Je pointe un index vers ma bouche, remue les lèvres, puis dirige ce doigt vers lui, me colle la main en conque contre l’oreille - pourvu qu’il ne s’imagine pas que je vais entonner un chant folklorique- avant de frapper le sommet de mon crâne avec la paume.
Cet homme des bois est plus rapide d’esprit qu’il n'en a l’air. Il lève les bras vers le ciel et agite la tête dans une dénégation désolée.
Je hausse mes deux mains paume en avant à hauteur de torse pour exprimer que ce n’est pas grave et que je vais me débrouiller quand même. Il a compris, il opine du chef.

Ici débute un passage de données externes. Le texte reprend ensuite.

Lemma parse_members_tail d : forall kv fuel acc rest,
  Forall (fun kv => text (fst kv) /\ text (snd kv)) (kv :: d) ->
  (length d < fuel)%nat ->
  parse_members fuel (members_tail kv d rest) acc = Some (acc ++ kv :: d, rest).
Proof.
  induction d as [|kv' d IH]; intros [k v] fuel acc rest Ht Hf;
    (destruct fuel as [|fuel]; [simpl in Hf; lia|]);
    inversion Ht as [|? ? [Hk Hv] Ht']; subst; cbn [fst snd] in *;
    cbn [members_tail fst snd parse_members];
    rewrite (scanstring_enc_body _ Hk);
    change (expect 58 (58 :: 32 :: dquote :: ?t)) with (Some (32 :: dquote :: t));
    cbv beta iota;
    change (expect dquote (32 :: dquote :: ?t)) with (Some t);
    cbv beta iota; rewrite (scanstring_enc_body _ Hv).
  - reflexivity.
  - change (skip_ws (44 :: ?t)) with (44 :: t). cbv beta iota.
    change (44 =? 125) with false. change (44 =? 44) with true. cbv beta iota.
    change (expect dquote (32 :: dquote :: ?t)) with (Some t). cbv beta iota.
    rewrite IH; [|exact Ht' | simpl in Hf; lia].
    now rewrite <- app_assoc.
Qed.

Lemma json_loads_object t :
  json_loads (123 :: dquote :: t) =
  match parse_members (length t) t [] with
  | Some (pairs, rest) =>
      match skip_ws rest with
      | [] => Some (dict_of_pairs pairs)
      | _ :: _ => None
      end
  | None => None
  end.
Proof. reflexivity. Qed.

(** Reading back what [json.dumps] wrote. *)
Lemma json_loads_dumps d : text_dict d -> json_loads (json_dumps d) = Some d.
Proof.
  intros [Hnd Ht]. destruct d as [|kv d]; [reflexivity|].
  rewrite json_dumps_members, json_loads_object.
  rewrite parse_members_tail; [|exact Ht | apply length_members_tail].
  cbn [skip_ws app]. f_equal. now apply items_distinct.
Qed.

(** ** Computations *)

Local Open Scope M_scope.

Lemma bind_Ok_inv {A B} (m : M A) (k : A -> M B) w b w' :
  bind m k w = (Ok b, w') ->
  exists a w1, m w = (Ok a, w1) /\ k a w1 = (Ok b, w').
Proof.
  unfold bind. destruct (m w) as [[a|e] w1]; [eauto | discriminate].
Qed.

(** *** Relations every step of a computation respects *)

Section Stable.
Variable R : World -> World -> Prop.
Hypothesis R_refl : forall w, R w w.
Hypothesis R_trans : forall a b c, R a b -> R b c -> R a c.

Lemma stable_ret {A} (a : A) : stable R (ret a).
Proof. intros w. apply R_refl. Qed.

Lemma stable_raise {A} e : stable R (@raise A e).
Proof. intros w. apply R_refl. Qed.

Lemma stable_get {A} (f : World -> A) : stable R (get f).
Proof. intros w. apply R_refl. Qed.

Lemma stable_modify f : (forall w, R w (f w)) -> stable R (modify f).
Proof. intros H w. apply H. Qed.

Lemma stable_bind {A B} (m : M A) (k : A -> M B) :
  stable R m -> (forall a, stable R (k a)) -> stable R (bind m k).
Proof.
  intros Hm Hk w. unfold bind. specialize (Hm w).
  destruct (m w) as [[a|e] w1]; simpl in *; [|assumption].
  eapply R_trans; [eassumption | apply Hk].
Qed.

Lemma stable_try_except {A} (m : M A) h :
  stable R m -> (forall e, stable R (h e)) -> stable R (try_except m h).
Proof.
  intros Hm Hh w. unfold try_except. specialize (Hm w).
  destruct (m w) as [[a|e] w1]; simpl in *; [assumption|].
  eapply R_trans; [eassumption | apply Hh].
Qed.

Lemma stable_finally {A} (m : M A) fin :
  stable R m -> stable R fin -> stable R (finally m fin).
Proof.
  intros Hm Hf w. unfold finally. specialize (Hm w).
  destruct (m w) as [r w1]; simpl in *. specialize (Hf w1).
  destruct (fin w1) as [[u|e] w2]; simpl in *; eapply R_trans; eassumption.
Qed.

Hypothesis R_log : forall l w, R w (with_log l w).
Hypothesis R_trace : forall t w, R w (with_trace t w).
Hypothesis R_faults : forall f w, R w (with_faults f w).

Lemma stable_emit lg lv m : stable R (emit lg lv m).
Proof.
  destruct lv; simpl; try apply stable_ret;
    apply stable_modify; intros w; apply R_log.
Qed.

Lemma stable_driver c : stable R (driver c).
Proof.
  unfold driver. apply stable_bind; [apply stable_modify; intros; apply R_trace|].
  intros _. apply stable_bind; [apply stable_get|].
  intros [|[e|] fs]; [apply stable_ret | |].
  - apply stable_bind; [apply stable_modify; intros; apply R_faults|].
    intros _. apply stable_raise.
  - apply stable_modify; intros; apply R_faults.
Qed.

Lemma stable_with_connection {A} (body : M A) :
  stable R body -> stable R (with_connection body).
Proof.
  intros Hb. unfold with_connection.
  apply stable_bind; [apply stable_get|].
  intros [p|]; [|apply stable_raise].
  apply stable_bind; [apply stable_driver|]. intros _.
  apply stable_finally; [assumption|].
  apply stable_modify; intros; apply R_trace.
Qed.

Lemma stable_create_pool dsn : stable R (create_pool dsn).
Proof.
  unfold create_pool. apply stable_bind; [apply stable_driver|].
  intros _. apply stable_ret.
Qed.

Lemma stable_ensure_table :
  (forall q, q <> InsertClick -> stable R (execute q [])) ->
  stable R ensure_table.
Proof.
  intros Hx. unfold ensure_table.
  repeat first
    [ apply stable_emit | apply stable_get | apply stable_raise
    | apply Hx; discriminate | apply stable_with_connection
    | apply stable_try_except | apply stable_bind
    | match goal with |- forall _, _ => intro end ].
Qed.

Lemma stable_connect_with url :
  (forall p, stable R (modify (with_pool p))) ->
  (forall q, q <> InsertClick -> stable R (execute q [])) ->
  stable R (connect_with url).
Proof.
  intros Hp Hx. unfold connect_with.
  repeat first
    [ apply stable_emit | apply Hp | apply stable_create_pool
    | apply stable_ensure_table; assumption | apply stable_bind
    | match goal with |- forall _, _ => intro end ].
Qed.

Lemma stable_connect :
  (forall p, stable R (modify (with_pool p))) ->
  (forall q, q <> InsertClick -> stable R (execute q [])) ->
  stable R connect.
Proof.
  intros Hp Hx. unfold connect. apply stable_bind; [apply stable_get|].
  intros [[|c u]|]; try (apply stable_connect_with; assumption);
    (apply stable_bind; [apply stable_emit | intros _; apply stable_raise]).
Qed.
End Stable.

Je reformule mon vœu : je dirige à nouveau mon index vers lui pour qu'il comprenne qu'il s'agit de lui, tout en me mettant à genoux et en faisant des courbettes, puis je me désigne, exhibe une poigne serrée - je m’ébahis moi-même de l’autorité qui émane de moi -, enfin effectue une rotation horizontale de l’avant-bras droit pour suggérer les recommencements avant d’en quantifier le nombre par un index et un majeur brandis.

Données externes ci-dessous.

Section ScheduleProps.
Context {A : Type}.
Variable A_eq_dec : forall x y : A, {x = y} + {x <> y}.
Variable category : A -> option string.
Variable activities : list A.
Variables start_date end_date : Z.
Variable cfg : config.

Abbreviation csp := (schedule_csp A_eq_dec category activities start_date end_date cfg).
Abbreviation nd := (end_date - start_date + 1)%Z.
Abbreviation m := (get_or (get_max_per_day cfg) 3).
Abbreviation fas := (get_or (get_food_after_slot cfg) 1).

(** Every entry of the solution passed both constraints against the
    entries before it. *)
Lemma solution_steps (r : @assignment A) pre v x post :
  first_solution csp = Some r ->
  r = pre ++ (v, x) :: post ->
  exists d s, v = var_name (d + 1) (s + 1) /\ (0 <= s < m)%Z /\
    ~ In x (map snd pre) /\
    (is_food category x = true -> (fas <= s + 1)%Z).
Proof.
  intros Hfs Hr. destruct (first_solution_spec _ _ Hfs) as [Hkeys Hsteps].
  assert (Hv : In v (variables csp)).
  { rewrite <- Hkeys, Hr, map_app. apply in_or_app. right. left. reflexivity. }
  simpl variables in Hv. apply In_make_variables in Hv.
  destruct Hv as [d [s [-> [Hd Hs]]]].
  assert (Hc := Hsteps pre _ x post Hr). unfold consistent in Hc.
  rewrite schedule_is_consistent in Hc. apply andb_prop in Hc.
  destruct Hc as [Hnd Hfood].
  exists d, s. split; [reflexivity|]. split; [exact Hs|]. split.
  - intros Hin. apply negb_true_iff in Hnd.
    assert (Hex : existsb (fun y => if A_eq_dec x y then true else false)
                    (dict_values pre) = true).
    { apply existsb_exists. exists x. split; [exact Hin|].
      destruct (A_eq_dec x x); congruence. }
    congruence.
  - intros Hf. rewrite Hf in Hfood. apply Z.geb_le in Hfood. lia.
Qed.
End ScheduleProps.

(** ** [first_solution] depends on the constraints only through their
    verdicts on the variables *)

Lemma valid_seq_ext {A : Type} (csp1 csp2 : @CSP A) :
  forall vs vals asg,
  (forall asg' v x, In v vs -> consistent csp1 asg' v x = consistent csp2 asg' v x) ->
  valid_seq csp1 asg vs vals = valid_seq csp2 asg vs vals.
Proof.
  induction vs as [|v vs IH]; intros [|x xs] asg H; simpl; auto.
  rewrite H by (left; reflexivity). f_equal.
  apply IH. intros asg' w y Hw. apply H. right. exact Hw.
Qed.

Lemma candidates_ext {A : Type} (csp1 csp2 : @CSP A) (vs : list string) :
  domains csp1 = domains csp2 -> candidates csp1 vs = candidates csp2 vs.
Proof.
  intros H. induction vs as [|v vs IH]; simpl; auto.
  unfold dom_of. rewrite H, IH. reflexivity.
Qed.

Lemma first_solution_ext {A : Type} (csp1 csp2 : @CSP A) :
  variables csp1 = variables csp2 ->
  domains csp1 = domains csp2 ->
  (forall asg v x, In v (variables csp1) ->
   consistent csp1 asg v x = consistent csp2 asg v x) ->
  first_solution csp1 = first_solution csp2.
Proof.
  intros Hv Hd Hc. unfold first_solution.
  rewrite (candidates_ext csp1 csp2 _ Hd), <- Hv.
  rewrite (find_ext_in (valid_seq csp1 [] (variables csp1))
             (valid_seq csp2 [] (variables csp1))); auto.
  intros vals _. apply valid_seq_ext. exact Hc.
Qed.

(** * The properties of [generate_schedule] *)

(** ** Scenarios of the specification on concrete activities *)

Example scenario_A :
  gen [museum; lunch; park] 0 0 (mkConfig (Some 3%Z) (Some 2%Z)) =
  Done [("Day1", PList [museum; lunch; park])].
Proof. vm_compute. reflexivity. Qed.

Example scenario_B :
  gen [museum; lunch; park] 0 1 (mkConfig (Some 3%Z) None) = Done no_solution.
Proof. vm_compute. reflexivity. Qed.

(** Scenario C: food is never required to be scheduled; a food activity
    with no legal slot is left out and the non-food activities fill the day. *)
Example scenario_C :
  gen [lunch; museum; park] 0 0 (mkConfig (Some 2%Z) (Some 3%Z)) =
  Done [("Day1", PList [museum; park])].
Proof. vm_compute. reflexivity. Qed.

(** ** Date range and configuration are not validated *)

(** C1 (as amended): when [end_date] is before [start_date] there is no
    input validation; the number of days is not positive, no variable is
    generated, and [generate_schedule] returns the no-solution message
    dict instead of raising an error. *)
Theorem reversed_dates_no_solution {A : Type}
    (A_eq_dec : forall x y : A, {x = y} + {x <> y})
    (category : A -> option string) (activities : list A)
    (start_date end_date : Z) (cfg : config) :
  (end_date < start_date)%Z ->
  generate_schedule A_eq_dec category activities start_date end_date cfg =
  Done no_solution.
Proof.
  intros H.
  apply (generate_no_variables A_eq_dec category activities start_date
           end_date cfg). lia.
Qed.

Lemma reversed_dates_no_solution_witness :
  (0 < 3)%Z /\
  gen [museum; lunch; park] 3 0 (mkConfig None None) = Done no_solution.
Proof.
  split; [lia|].
  apply (reversed_dates_no_solution activity_eq_dec activity_category
           [museum; lunch; park] 3 0 (mkConfig None None)).
  lia.
Defined.

(** C1 refuted: with the end date three days before the start date the
    call raises no error and returns the no-solution dict. *)
Lemma reversed_dates_not_rejected :
  (forall e, gen [museum; lunch; park] 3 0 (mkConfig None None) <> Raise e) /\
  gen [museum; lunch; park] 3 0 (mkConfig None None) = Done no_solution.
Proof.
  split.
  - intros e. vm_compute. discriminate.
  - vm_compute. reflexivity.
Qed.

(** C2 (as amended): [max_per_day] and [food_after_slot] are not
    validated and no configuration makes [generate_schedule] raise.  A
    non-positive [food_after_slot] is accepted and behaves as
    [food_after_slot = 1] (every slot index is at least 1); a non-positive
    [max_per_day], whatever [food_after_slot] is, generates no variable
    and the call returns the no-solution message dict. *)
Theorem nonpositive_config_accepted {A : Type}
    (A_eq_dec : forall x y : A, {x = y} + {x <> y})
    (category : A -> option string) (activities : list A)
    (start_date end_date : Z) :
  (forall cfg, exists out,
     generate_schedule A_eq_dec category activities start_date end_date cfg =
     Done out) /\
  (forall (max_per_day : option Z) (food_slot : Z), (food_slot <= 0)%Z ->
   generate_schedule A_eq_dec category activities start_date end_date
     (mkConfig max_per_day (Some food_slot)) =
   generate_schedule A_eq_dec category activities start_date end_date
     (mkConfig max_per_day (Some 1%Z))) /\
  (forall cfg, (get_or (get_max_per_day cfg) 3 <= 0)%Z ->
   generate_schedule A_eq_dec category activities start_date end_date cfg =
   Done no_solution).
Proof.
  split; [|split].
  - intros cfg.
    destruct (generate_cases A_eq_dec category activities start_date end_date cfg)
      as [H|[r [blocks [_ [_ [_ [_ [_ H]]]]]]]]; eexists; exact H.
  - intros max_per_day food_slot Hf.
    rewrite !generate_result.
    rewrite (first_solution_ext
      (schedule_csp A_eq_dec category activities start_date end_date
         (mkConfig max_per_day (Some food_slot)))
      (schedule_csp A_eq_dec category activities start_date end_date
         (mkConfig max_per_day (Some 1%Z)))); auto.
    intros asg v x Hv. simpl variables in Hv.
    apply In_make_variables in Hv. destruct Hv as [d [s [-> [_ Hs]]]].
    unfold consistent. rewrite !schedule_is_consistent. simpl get_or.
    destruct (is_food category x).
    + replace (s + 1 >=? food_slot)%Z with true by (symmetry; apply Z.geb_le; lia).
      replace (s + 1 >=? 1)%Z with true by (symmetry; apply Z.geb_le; lia).
      reflexivity.
    + reflexivity.
  - intros cfg Hm.
    apply (generate_no_variables A_eq_dec category activities start_date
             end_date cfg).
    right. exact Hm.
Qed.

Lemma nonpositive_config_accepted_witness :
  gen [lunch; museum] 0 0 (mkConfig (Some 2%Z) (Some 0%Z)) =
  gen [lunch; museum] 0 0 (mkConfig (Some 2%Z) (Some 1%Z)) /\
  gen [museum; lunch; park] 0 0 (mkConfig (Some 0%Z) None) = Done no_solution.
Proof.
  split.
  - apply (proj1 (proj2 (nonpositive_config_accepted activity_eq_dec
             activity_category [lunch; museum] 0 0))). lia.
  - apply (proj2 (proj2 (nonpositive_config_accepted activity_eq_dec
             activity_category [museum; lunch; park] 0 0))). simpl. lia.
Defined.

(** C2 refuted: [max_per_day = 0] gives the no-solution dict and
    [food_after_slot = 0] gives a schedule with a food activity in slot 1;
    neither raises an error. *)
Lemma nonpositive_config_not_rejected :
  gen [museum; lunch; park] 0 0 (mkConfig (Some 0%Z) None) = Done no_solution /\
  gen [lunch; museum] 0 0 (mkConfig (Some 2%Z) (Some 0%Z)) =
  Done [("Day1", PList [lunch; museum])].
Proof. split; vm_compute; reflexivity. Qed.

(** C10: when the formulation has no variable (a non-positive day count or
    [max_per_day]), [backtrack] returns the empty assignment as a complete
    solution, and [if not result] turns it into the no-solution dict. *)
Theorem zero_variables_no_solution {A : Type}
    (A_eq_dec : forall x y : A, {x = y} + {x <> y})
    (category : A -> option string) (activities : list A)
    (start_date end_date : Z) (cfg : config) :
  (end_date - start_date + 1 <= 0 \/ get_or (get_max_per_day cfg) 3 <= 0)%Z ->
  backtrack (schedule_csp A_eq_dec category activities start_date end_date cfg)
    1 [] = Done (Some [], []) /\
  generate_schedule A_eq_dec category activities start_date end_date cfg =
  Done no_solution.
Proof.
  intros H. apply generate_no_variables. exact H.
Qed.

Là je ne suis pas certain qu’il ait compris toutes les subtilités de mon discours. En revanche son axe principal, si. Je le vois froncer les sourcils, puis reproduire le début de ma gestuelle, tel un miroir 3D, en différé et les poils en plus.

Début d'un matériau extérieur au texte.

(** * The supervised-embedding intent classifier

    A shallow embedding of
    [rasa_nlu/classifiers/embedding_intent_classifier.py]
    (class [EmbeddingIntentClassifier]) and the properties of its
    training, negative sampling, loss, inference and persistence code.

    Conventions of the model.
    - Python [int] is [Z]; Python [float] values that only flow through
      the tensor computations (embeddings, similarities, losses) are
      idealised as real numbers [R]; feature values and the operands of
      the batch-size interpolation are exact rationals [Q].
    - A method that mutates [self], logs, writes files, raises or calls
      [exit()] is a computation in the monad [M] below.
    - A TensorFlow tensor is represented by its denotation: a function
      from a run-time environment (feeds, variable values, random draws)
      to a value.  What TensorFlow computes inside its own layers
      (recurrent cells, optimizer, dataset pipeline) is taken from the
      class [External]. *)

From Stdlib Require Import ZArith QArith Qround Reals Lra Lia List String Ascii.
From stdpp Require Import gmap strings list fin_maps sorting.
Import ListNotations.

Local Open Scope string_scope.
Local Open Scope Z_scope.

(* ===================================================================== *)
(** * Part I. The model                                                   *)
(* ===================================================================== *)

(** ** Python values used by the classifier *)

(** Exceptions the modelled code raises.  [BackendError] stands for an
    error raised from inside TensorFlow or NumPy. *)
Inductive exn : Type :=
| ValueError (msg : string)
| ImportError (msg : string)
| IndexError
| KeyError
| TypeError
| AttributeError
| ZeroDivisionError
| OSError (errno : Z)
| BackendError.

(** How a call ends: it returns, it raises, or it reaches [exit()]. *)
Inductive outcome (A : Type) : Type :=
| Returned (a : A)
| Raised (e : exn)
| Exited.
Arguments Returned {A} a.
Arguments Raised {A} e.
Arguments Exited {A}.

(** Results of pure helpers that may raise. *)
Definition result (A : Type) : Type := exn + A.
Definition ok {A} (a : A) : result A := inr a.
Definition err {A} (e : exn) : result A := inl e.

(** A feature array: a dense one-dimensional [ndarray] (a row of
    [np.eye]), or a [seq_len x dim] scipy sparse matrix as the
    featurizers hand it over, given by its rows. *)
Inductive array : Type :=
| Vec (v : list Q)
| Mat (rows : list (list Q)).

(** [x.shape[0]] and [x.shape[-1]]. *)
Definition shape0 (x : array) : Z :=
  match x with
  | Vec v => Z.of_nat (length v)
  | Mat rows => Z.of_nat (length rows)
  end.

Definition shape_last (x : array) : Z :=
  match x with
  | Vec v => Z.of_nat (length v)
  | Mat rows => match rows with
                | [] => 0
                | r :: _ => Z.of_nat (length r)
                end
  end.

Force m’est de comprendre que la situation est toute autre que je ne me l’imaginais. C’est moi qui dois concrétiser les vœux du bon (?) géant qui me paraît désormais moins sympathique.

Mais voyons déjà  ce qu’il souhaite...
Je lui fais signe que je l’écoute en portant ma senestre vers l’oreille.
Le monstre des Pyrénées me mime une escalade, puis une redescente. Ben oui, rien d’étonnant, c’est un montagnard, ça je le sais déjà. Mais il continue. De la pointe de ses deux index, il poursuit des larmes fictives qui coulent sur ses joues. Il place une main en visière comme un loup de mer qui scrute l’horizon. Il enchaîne en tanguant de droite à gauche, extrait une pincée de la salière qui se trouve sur la table à côté de lui, se la verse dans le gosier, puis refait mine de pleurer, terminant en levant les bras au ciel et en faisant non de la tête.
Je crois que j’ai pigé : il se plaint de n’avoir jamais vu l’océan. Je vais chercher une carte postale que j’ai reçue d’Audierne l’été dernier : vue de la baie des Trépassés et l’agite sous son nez.



Son visage s’illumine, c’est bien ça.
Je le vois tourner un volant imaginaire. Il n’imagine tout de même pas que je vais l’emmener au bord de la mer, manquerait plus que mes sièges ne soient envahis de poils ! Je me retiens pour ne pas lui adresser un bras d’honneur, mais quand les monstres pyrénéens disent certaines choses, les citadins les écoutent. Et ils rusent. Je pose l’index sur mon front, prends un air complice en clignant de l’œil et lui fais signe d’attendre.
Quelque temps plus tard, je reviens avec du goémon et des huîtres que je me dépêche d’ouvrir, car je sens que mon Basa Jaun s’impatiente.

Ouf, quand j’arrive avec mon plateau je vois que son visage s’illumine...




Basa Jaun et les huîtres, c’est une histoire d’amour qui commence.